Abstract
The biological mechanisms underlying complex forms of learning requiring the understanding of rules based on previous experience are not yet known. Previous studies have raised the intriguing possibility that improvement in complex learning tasks requires the long-term modulation of intrinsic neuronal excitability, induced by reducing the conductance of the slow calcium-dependent potassium current (sI AHP ) simultaneously in most neurons in the relevant neuronal networks in several key brain areas. Such sI AHP reduction is expressed in attenuation of the postburst afterhyperpolarization (AHP) potential, and thus in enhanced repetitive action potential firing.
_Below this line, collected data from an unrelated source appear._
(* ===== verification/PciRoot.v ===== *)
(** * The PCI root device and the root bus

    Model of src/dragonball/dbs_pci/src/root_device.rs (the two ways to reach a
    configuration space: the ports 0xCF8 and 0xCFC, and the memory window),
    root_bus.rs (the host bridge in slot 0) and pci_address.rs.  The buses and
    the devices are shared objects; the root device holds references to the
    buses and a bus holds references to its devices. *)
From S2P Require Import Prelude IntervalTree DeviceResources Effects PciBus PciConfig.

(** ** Addresses *)

Record PciAddress := mkPciAddress { pa_bus : Z; pa_dev : Z; pa_func : Z }.

Definition PciAddress_new (bus dev func : Z) : result PciError PciAddress :=
  if (0x1f <? dev) || (0x7 <? func) then Err InvalidParameter else Ok (mkPciAddress bus dev func).

(** [Ord]: by bus, then by device, then by function. *)
Definition PciAddress_cmp (a b : PciAddress) : comparison :=
  match pa_bus a ?= pa_bus b with
  | Eq => match pa_dev a ?= pa_dev b with
          | Eq => pa_func a ?= pa_func b
          | c => c
          end
  | c => c
  end.

(** (bus, device, function, offset) of the register CONFIG_ADDRESS. *)
Definition parse_ioport_address (address : Z) : Z * Z * Z * Z :=
  let bus_number := Z.land (Z.shiftr address 16) 0x00ff in
  let device_number := Z.land (Z.shiftr address 11) 0x1f in
  let function_number := Z.land (Z.shiftr address 8) 0x07 in
  let register_number := Z.lor (Z.land (Z.shiftr address 0) 0xff) (Z.land (Z.shiftr address 16) 0xf00) in
  (bus_number, device_number, function_number, Z.land register_number (unot u32_max 0x3)).

(** The same of an offset in the memory window. *)
Definition parse_mmio_address (address : Z) : Z * Z * Z * Z :=
  let addr := as_u32 address in
  (Z.land (Z.shiftr addr 20) 0xff, Z.land (Z.shiftr addr 15) 0x1f, Z.land (Z.shiftr addr 12) 0x7, Z.land addr 0xfff).

Definition check_alignment_valid (len offset : Z) : bool :=
  ((len =? 4) || (len =? 2) || (len =? 1)) && (Z.land offset (len - 1) =? 0).

(** ** The root device *)

Record PciRootDevice := mkRoot {
  max_bus_id : Z;
  ioport_base : Z;
  root_mmio_base : Z;
  root_mmio_size : Z;
  root_resources : DeviceResources;
  io_addr : Z;
  buses : gmap Z nat;
}.

Definition put_io_addr (v : Z) (r : PciRootDevice) : PciRootDevice :=
  mkRoot (max_bus_id r) (ioport_base r) (root_mmio_base r) (root_mmio_size r) (root_resources r) v (buses r).

(** [create]; a port range of another size or a memory window that is too small
    is an assertion. *)
Definition root_create (max_id : Z) (resources : DeviceResources) : outcome (result PciError PciRootDevice) :=
  ports ← match get_pio_address_ranges resources with
          | [] => Ret (Ok None)
          | [(base, size)] => if size =? 8 then Ret (Ok (Some base)) else Panic
          | _ => Ret (Err NoResources)
          end;
  match ports with
  | Err e => Ret (Err e)
  | Ok ports =>
      mmio ← match get_mmio_address_ranges resources with
             | [] => Ret (Ok None)
             | [(base, size)] => if Z.shiftl max_id 20 <=? size then Ret (Ok (Some (base, size))) else Panic
             | _ => Ret (Err NoResources)
             end;
      match mmio with
      | Err e => Ret (Err e)
      | Ok mmio =>
          match ports, mmio with
          | None, None => Ret (Err NoResources)
          | _, _ =>
              let '(mbase, msize) := default (0, 0) mmio in
              Ret (Ok (mkRoot max_id (default 0 ports) mbase msize resources 0 ∅))
          end
      end
  end.

Definition add_bus (bus : nat) (id : Z) (r : PciRootDevice) : result PciError PciRootDevice :=
  if max_bus_id r <? id then Err (InvalidBusId id)
  else Ok (mkRoot (max_bus_id r) (ioport_base r) (root_mmio_base r) (root_mmio_size r) (root_resources r) (io_addr r)
             (<[id := bus]> (buses r))).

Definition get_bus_by_id (id : Z) (r : PciRootDevice) : option nat :=
  if max_bus_id r <? id then None else buses r !! id.

Section access.
Context {D : Type} `{PciDevice D}.

(** The root device with all buses and all devices. *)
Record PciSystem := mkSystem { sys_root : PciRootDevice; sys_buses : gmap nat PciBus; sys_devs : gmap nat D }.

(** The bus with a number, when there is one, with its reference. *)
Definition find_bus (s : PciSystem) (b : Z) : option (nat * PciBus) :=
  match buses (sys_root s) !! b with
  | Some r => (fun bus => (r, bus)) <$> sys_buses s !! r
  | None => None
  end.

(** An access at (bus, device, function, offset), [None] when there is no bus. *)
Definition read_at (s : PciSystem) (b d f o : Z) (data : list Z) : option (outcome (list Z)) :=
  match find_bus s b with
  | Some (_, bus) => Some (bus_read_config d f o data bus (sys_devs s))
  | None => None
  end.
Definition write_at (s : PciSystem) (b d f o : Z) (data : list Z) : option (outcome PciSystem) :=
  match find_bus s b with
  | Some (r, bus) => Some (
      '(bus, devs) ← bus_write_config d f o data bus (sys_devs s);
      Ret (mkSystem (sys_root s) (<[r := bus]> (sys_buses s)) devs))
  | None => None
  end.

(** [DeviceIo::read] and [write] *)
Definition root_read (s : PciSystem) (offset : Z) (data : list Z) : outcome (list Z) :=
  if check_alignment_valid (Z.of_nat (length data)) offset then
    let '(b, d, f, o) := parse_mmio_address offset in
    default (Ret (fill_config_data data)) (read_at s b d f o data)
  else Ret (fill_config_data data).

Definition root_write (s : PciSystem) (offset : Z) (data : list Z) : outcome PciSystem :=
  if check_alignment_valid (Z.of_nat (length data)) offset then
    let '(b, d, f, o) := parse_mmio_address offset in
    default (Ret s) (write_at s b d f o data)
  else Ret s.

(** [pio_read]: the address register at the offsets 0 to 3, the data register at
    4 to 7 when the enable bit of the address is set. *)
Definition root_pio_read (s : PciSystem) (offset : Z) (data : list Z) : outcome (list Z) :=
  let len := length data in
  let addr := io_addr (sys_root s) in
  if negb (check_alignment_valid (Z.of_nat len) offset) then Ret (fill_config_data data)
  else if offset <=? 3 then Ret (le_write len (Z.shiftr addr (Z.shiftl offset 3)))
  else if offset <=? 7 then
    if negb (Z.land addr 0x80000000 =? 0) then
      let '(b, d, f, o) := parse_ioport_address addr in
      default (Ret (fill_config_data data)) (read_at s b d f (Z.lor o (Z.land offset 0x3)) data)
    else Ret (fill_config_data data)
  else Ret (fill_config_data data).

Definition root_pio_write (s : PciSystem) (offset : Z) (data : list Z) : outcome PciSystem :=
  let len := Z.of_nat (length data) in
  let addr := io_addr (sys_root s) in
  if negb (check_alignment_valid len offset) then Ret s
  else if offset <=? 3 then
    let shift := Z.land offset 0x3 * 8 in
    let addr :=
      if len =? 4 then le_read data
      else if len =? 2 then
        Z.lor (Z.land addr (unot u32_max (as_u32 (Z.shiftl 0xffff shift)))) (as_u32 (Z.shiftl (le_read data) shift))
      else Z.lor (Z.land addr (unot u32_max (as_u32 (Z.shiftl 0xff shift)))) (as_u32 (Z.shiftl (le_read data) shift)) in
    Ret (mkSystem (put_io_addr addr (sys_root s)) (sys_buses s) (sys_devs s))
  else if offset <=? 7 then
    if negb (Z.land addr 0x80000000 =? 0) then
      let '(b, d, f, o) := parse_ioport_address addr in
      default (Ret s) (write_at s b d f (Z.lor o (Z.land offset 0x3)) data)
    else Ret s
  else Ret s.

(** Any access of the guest to the root device. *)
Inductive RootAccess :=
| PioRead (offset : Z) (data : list Z) | PioWrite (offset : Z) (data : list Z)
| MmioRead (offset : Z) (data : list Z) | MmioWrite (offset : Z) (data : list Z).

Definition root_access (a : RootAccess) (s : PciSystem) : outcome PciSystem :=
  match a with
  | PioRead offset data => _ ← root_pio_read s offset data; Ret s
  | PioWrite offset data => root_pio_write s offset data
  | MmioRead offset data => _ ← root_read s offset data; Ret s
  | MmioWrite offset data => root_write s offset data
  end.

Fixpoint root_run (l : list RootAccess) (s : PciSystem) : outcome PciSystem :=
  match l with
  | [] => Ret s
  | a :: l' => s ← root_access a s; root_run l' s
  end.
End access.

Arguments PciSystem : clear implicits.

(** ** The host bridge *)

Abbreviation VENDOR_ID_INTEL := 0x8086.
Abbreviation DEVICE_ID_INTEL_VIRT_PCIE_HOST := 0x0d57.
Abbreviation PCI_ROOT_DEVICE_ID := 0.

Record PciHostBridge := mkHostBridge { hb_id : Z; hb_config : PciConfiguration Vp2pCap }.

Definition PciHostBridge_new (id : Z) : outcome (result PciError PciHostBridge) :=
  r ← PciConfiguration_new (fun c => c) VENDOR_ID_INTEL DEVICE_ID_INTEL_VIRT_PCIE_HOST BridgeDevice 0x00 None
        HeaderDevice 0 0 None;
  Ret (match r with Ok c => Ok (mkHostBridge id c) | Err e => Err e end).

(** A configuration space as the state of a device on a bus that is there. *)
Definition config_write {C} {PC : PciCapability C} (offset : Z) (data : list Z) (s : PciConfiguration C * PciBusContent)
    : outcome (PciConfiguration C * PciBusContent) :=
  '(_, (c, b)) ← write_config offset data (s.1, Some s.2);
  b ← unwrap b;
  Ret (c, b).

#[global] Instance host_bridge_device : PciDevice PciHostBridge := {|
  pci_device_id := hb_id;
  pci_read_config d offset data := Ret (read_config (hb_config d) offset data);
  pci_write_config offset data s :=
    '(c, b) ← config_write offset data (hb_config s.1, s.2);
    Ret (mkHostBridge (hb_id s.1) c, b);
|}.

(** [create_pci_root_bus]; [dev] is the reference of the new host bridge. *)
Definition create_pci_root_bus (id : Z) (dev : nat) : outcome (result PciError (PciBus * PciHostBridge)) :=
  bus ← PciBus_new id;
  '(o, bus) ← allocate_device_id (Some PCI_ROOT_DEVICE_ID) bus;
  match o with
  | None => Ret (Err NoResources)
  | Some slot =>
      r ← PciHostBridge_new slot;
      match r with
      | Err e => Ret (Err e)
      | Ok bridge => bus ← register_device dev bridge bus; Ret (Ok (bus, bridge))
      end
  end.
Using complex olfactory discrimination (OD) learning as a model for complex learning, we show that brief activation of the GluK2 subtype glutamate receptor results in long-lasting enhancement of neuronal excitability in neurons from controls, but not from trained rats. Such an effect can be obtained by a brief tetanic synaptic stimulation or by direct application of kainate, both of which reduce the postburst AHP in pyramidal neurons. Induction of long-lasting enhancement of neuronal excitability is mediated via a metabotropic process that requires PKC and ERK activation. Intrinsic neuronal excitability cannot be modulated by synaptic activation in neurons from GluK2 knock-out mice. Accordingly, these mice are incapable of learning the complex OD task. Moreover, viral-induced overexpression of Gluk2 in piriform cortex pyramidal neurons results in remarkable enhancement of complex OD learning. Thus, signaling via kainate receptors has a central functional role in higher cognitive abilities.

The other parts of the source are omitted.